In contrast, Marvel’s Agent Carter featured not only Carter as a female prototype for much of Fury’s necessary bravado, but also included Howard Stark and his early Howard Hughes-type leadership, carousing, and inventiveness. Fitz and Simmons are good, but they’re no Howard Stark; they aren’t even close allies to Tony Stark — the latter whom still plays a dominating role in MCU — which makes the leadership vacuum much more noticeable.

Saving S.H.I.E.L.D.

Marvel’s Agents of S.H.I.E.L.D. isn’t threatened by Hydra or any extraterrestrial threat.
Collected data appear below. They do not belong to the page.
(* ===== verification/Backup.v ===== *)
(** * Backup and restore (src/main.rs, src/store/mod.rs)

    The file system is a finite map from paths (their components) to nodes.
    What RocksDB keeps in a database directory is the interface [RocksDisk]:
    a checkpoint is a set of files, and files that are a checkpoint open as
    the database it was taken of. *)

From S2P Require Import Prelude RustStd Net FilePath AcmeDns Config RuntimeConfig Store.
Open Scope Z_scope.

Abbreviation Path := (list bytes).
(** [C] is the content of a file, which only RocksDB looks at. *)
Inductive Node (C : Type) := Directory | Regular (content : C).
Arguments Directory {C}.
Arguments Regular {C} content.

Section files.
Context {C : Type}.
Abbreviation Fs := (gmap Path (Node C)).
#[export] Instance directory_dec (o : option (Node C)) : Decision (o = Some Directory).
Proof. destruct o as [[|content]|]; [by left|by right..]. Defined.

(** ** std::fs *)

Definition exists_ (p : Path) (fs : Fs) : bool := bool_decide (is_Some (fs !! p)).
Definition is_dir (p : Path) (fs : Fs) : bool := bool_decide (fs !! p = Some Directory).
Definition parent (p : Path) : Path := take (length p - 1) p.
(** The entries of a directory. *)
Definition read_dir (p : Path) (fs : Fs) : list bytes :=
  omap (λ x, match drop (length p) x.1 with [n] => if bool_decide (x.1 = p ++ [n]) then Some n else None | _ => None end) (map_to_list fs).
Definition create_dir (p : Path) (fs : Fs) : option Fs :=
  if exists_ p fs || negb (is_dir (parent p) fs) then None else Some (<[p := Directory]> fs).
Fixpoint create_dirs (done rest : Path) (fs : Fs) : option Fs :=
  match rest with
  | [] => Some fs
  | n :: rest =>
      match fs !! (done ++ [n]) with
      | Some Directory => create_dirs (done ++ [n]) rest fs
      | Some (Regular _) => None
      | None => create_dirs (done ++ [n]) rest (<[done ++ [n] := Directory]> fs)
      end
  end.
Definition create_dir_all (p : Path) (fs : Fs) : option Fs := create_dirs [] p fs.
Definition copy_file (from to : Path) (fs : Fs) : option Fs :=
  match fs !! from with
  | Some (Regular content) => if is_dir to fs || negb (is_dir (parent to) fs) then None else Some (<[to := Regular content]> fs)
  | _ => None
  end.

(** ** Copying a directory *)

Inductive copy_outcome := Copied (fs : Fs) | CopyFailed (fs : Fs) | OutOfFuel.
(** The loop over the entries, [sub] being the recursive call. *)
Fixpoint copy_entries (sub : Path → Path → Fs → copy_outcome) (source target : Path) (names : list bytes) (fs : Fs) : copy_outcome :=
  match names with
  | [] => Copied fs
  | n :: names =>
      match (if is_dir (source ++ [n]) fs then sub (source ++ [n]) (target ++ [n]) fs
             else match copy_file (source ++ [n]) (target ++ [n]) fs with Some fs => Copied fs | None => CopyFailed fs end) with
      | Copied fs => copy_entries sub source target names fs
      | stopped => stopped
      end
  end.
Fixpoint copy_directory (fuel : nat) (source target : Path) (fs : Fs) : copy_outcome :=
  match fuel with
  | O => OutOfFuel
  | S fuel =>
      match create_dir target fs with
      | None => CopyFailed fs
      | Some fs => if is_dir source fs then copy_entries (copy_directory fuel) source target (read_dir source fs) fs else CopyFailed fs
      end
  end.

(** *** A copy is the directory *)

(** Every node lies in a directory. *)
Definition fs_ok (fs : Fs) : Prop := ∀ p n, is_Some (fs !! (p ++ [n])) → fs !! p = Some Directory.
(** What [target] is to become: the part of [source] below [names]. *)
Definition copied (source target : Path) (names : list bytes) (fs : Fs) (p : Path) : option (Node C) :=
  if decide (target `prefix_of` p)
  then match drop (length target) p with
       | [] => Some Directory
       | n :: q => if bool_decide (n ∈ names) then fs !! (source ++ n :: q) else None
       end
  else fs !! p.

Lemma read_dir_spec p fs n : n ∈ read_dir p fs ↔ is_Some (fs !! (p ++ [n])).
Proof.
  unfold read_dir. rewrite list_elem_of_omap. split.
  - intros ([q v]&Hin%elem_of_map_to_list&Hd). cbn in Hd. destruct (drop (length p) q) as [|m [|? ?]]; try done. case_bool_decide; [|done]. injection Hd as <-. subst q. eauto.
  - intros [v Hv]. exists (p ++ [n], v). split; [by apply elem_of_map_to_list|]. cbn. rewrite drop_app_length. by rewrite bool_decide_eq_true_2.
Qed.
Lemma copied_below source target names fs q : copied source target names fs (target ++ q) =
  match q with [] => Some Directory | n :: q => if bool_decide (n ∈ names) then fs !! (source ++ n :: q) else None end.
Proof. unfold copied. rewrite decide_True by (by exists q). by rewrite drop_app_length. Qed.
Lemma copied_else source target names fs p : ¬ target `prefix_of` p → copied source target names fs p = fs !! p.
Proof. intros Hp. unfold copied. by rewrite decide_False. Qed.
Lemma directory_names_nodup p fs : NoDup (read_dir p fs).
Proof.
  unfold read_dir. pose proof (NoDup_fst_map_to_list fs) as Hnd. induction (map_to_list fs) as [|[q v] l IH]; [constructor|]. apply NoDup_cons in Hnd as [Hq Hnd].
  cbn. destruct (drop (length p) q) as [|n [|? ?]]; [by apply IH| |by apply IH]. case_bool_decide as Hp; [|by apply IH]. subst q. apply NoDup_cons. split; [|by apply IH].
  intros ([q' v']&Hin&Hd)%list_elem_of_omap. cbn in Hd. destruct (drop (length p) q') as [|m [|? ?]]; try done. case_bool_decide; [|done]. injection Hd as <-. subst q'.
  apply Hq. apply list_elem_of_fmap. by exists (p ++ [m], v').
Qed.
Lemma fs_ok_above fs p q : fs_ok fs → is_Some (fs !! (p ++ q)) → q ≠ [] → fs !! p = Some Directory.
Proof.
  intros Hok. induction q as [|n q IH] using rev_ind; [done|]. intros Hs _. rewrite app_assoc in Hs. apply Hok in Hs. destruct q as [|m q]; [by rewrite app_nil_r in Hs|]. apply IH; [eauto|done].
Qed.
Lemma fs_leaf fs p : fs_ok fs → fs !! p ≠ Some Directory → ∀ n, fs !! (p ++ [n]) = None.
Proof. intros Hok Hp n. destruct (fs !! (p ++ [n])) eqn:E; [|done]. apply mk_is_Some, Hok in E. done. Qed.
Lemma parent_snoc p n : parent (p ++ [n]) = p.
Proof. unfold parent. rewrite length_app. cbn. rewrite Nat.add_sub. apply take_app_length. Qed.
Lemma prefix_apart (source target q : Path) : ¬ source `prefix_of` target → ¬ target `prefix_of` source → ¬ target `prefix_of` source ++ q.
Proof. intros H1 H2 H3. destruct (prefix_weak_total source target (source ++ q)) as [?|?]; [by exists q|done|done|done]. Qed.
Lemma snoc_prefix (p q : Path) n m : p ++ [n] `prefix_of` q ++ [m] → p `prefix_of` q.
Proof.
  intros [r Hr]. destruct r as [|x r _] using rev_ind.
  - rewrite app_nil_r in Hr. by apply app_inj_tail in Hr as [-> _].
  - rewrite app_assoc in Hr. apply app_inj_tail in Hr as [-> _]. rewrite <- app_assoc. by eexists.
Qed.
(** An insertion keeps the tree when its place is in a directory. *)
Lemma fs_ok_insert fs p n v : fs_ok fs → fs !! p = Some Directory → (v = Directory ∨ ∀ m, fs !! ((p ++ [n]) ++ [m]) = None) → fs_ok (<[p ++ [n] := v]> fs).
Proof.
  intros Hok Hp Hv q m. destruct (decide (q ++ [m] = p ++ [n])) as [E|E].
  - apply app_inj_tail in E as [-> ->]. intros _. rewrite lookup_insert_ne; [done|]. intros E%(f_equal length). rewrite length_app in E. cbn in E. lia.
  - rewrite lookup_insert_ne by done. intros Hs. destruct (decide (q = p ++ [n])) as [->|Hq].
    + rewrite lookup_insert_eq. destruct Hv as [->|Hv]; [done|]. rewrite Hv in Hs. by destruct Hs.
    + rewrite lookup_insert_ne by done. by apply Hok with m.
Qed.

(** The same, as a check. *)
Definition fs_okb (fs : Fs) : bool := forallb (λ x, bool_decide (x.1 = []) || is_dir (parent x.1) fs) (map_to_list fs).
Lemma fs_okb_sound fs : fs_okb fs = true → fs_ok fs.
Proof.
  intros Hc p n [v Hv]. unfold fs_okb in Hc. rewrite forallb_forall in Hc. specialize (Hc (p ++ [n], v)). cbn [fst] in Hc. rewrite parent_snoc in Hc.
  apply elem_of_map_to_list, list_elem_of_In in Hv. apply Hc in Hv. rewrite bool_decide_eq_false_2 in Hv by (by destruct p). by apply bool_decide_eq_true in Hv.
Qed.

Section copy.
Context (source target : Path) (fs : Fs).
Context (Hok : fs_ok fs) (Hsource : fs !! source = Some Directory) (Htarget : ∀ q, fs !! (target ++ q) = None) (Hapart : ¬ source `prefix_of` target).

Lemma target_apart : ¬ target `prefix_of` source.
Proof. intros [q Hq]. rewrite Hq, Htarget in Hsource. done. Qed.
Lemma copied_source names q : copied source target names fs (source ++ q) = fs !! (source ++ q).
Proof. apply copied_else, prefix_apart; [done|apply target_apart]. Qed.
On television, Marvel’s Agents of S.H.I.E.L.D. finds its jeopardy in “the bubble”; that is, the place where semi-popular shows live while they wait to be pushed off the schedule. To save Marvel’s Agents of S.H.I.E.L.D., ABC needs to inject new leadership into the plot, and perhaps the show. The current showrunners play with the Marvel mythology rather than rendering it masterfully.

I’m unconvinced that picking up where the show left off will do anything to save the show. I would suggest skipping ahead a decade, which would eliminate the need for any major aging of characters, and put the reconstructed S.H.I.E.L.D. in the driver’s seat with its resuscitation filled in as backstory when necessary. This could also help presage future big screen adventures in which they get mentioned as future history.

The biggest issue is that S.H.I.E.L.D. can’t exist as underdogs hiding in the shadows; it needs visibility and respect. The idea of S.H.I.E.L.D. is one of deterrence for all but the most inventive and well-funded foes, or those who target Earth with otherworldly ambitions. S.H.I.E.L.D. can play as a behind-the-scenes parallel to the bigger MCU, with a few figures dropping in to maintain narrative and character threads. If Disney wants ratings, then have Iron Man, Spider-Man, or Thor make an appearance (or Black Widow and Hawkeye, who take up considerably less special effects budget). Regardless, the models are built and a clearer connection between the big-screen and small-screen MCU would do a lot to make the smaller screen version more relevant, meaningful, and compelling to the millions of fans who need a Marvel fix between blockbuster releases.

Marvel’s Agents of S.H.I.E.L.D. has a lot going for it: strong female leads, a great father/mentor figure in Phil Coulson, and access to really cool tech, not to mention a back catalog of prototypical villains for toe-to-toe action; it just needs a better framework to balance character and action, improved connection to MCU, and a clear MCU perspective. Watching Marvel’s Agents of S.H.I.E.L.D. often brings to mind cooking competitions where the judges constantly admonish contestants to find their own, authentic point-of-view. “You can cook,” they say, “but who are you?”

Most importantly, the show needs a big credibility booster shot for the agency that supposed to have the world’s back. I hope season four turns out to be just a side journey down a canon rabbit hole, and that season five will find a new way to thrill, perhaps even inspire, when it returns.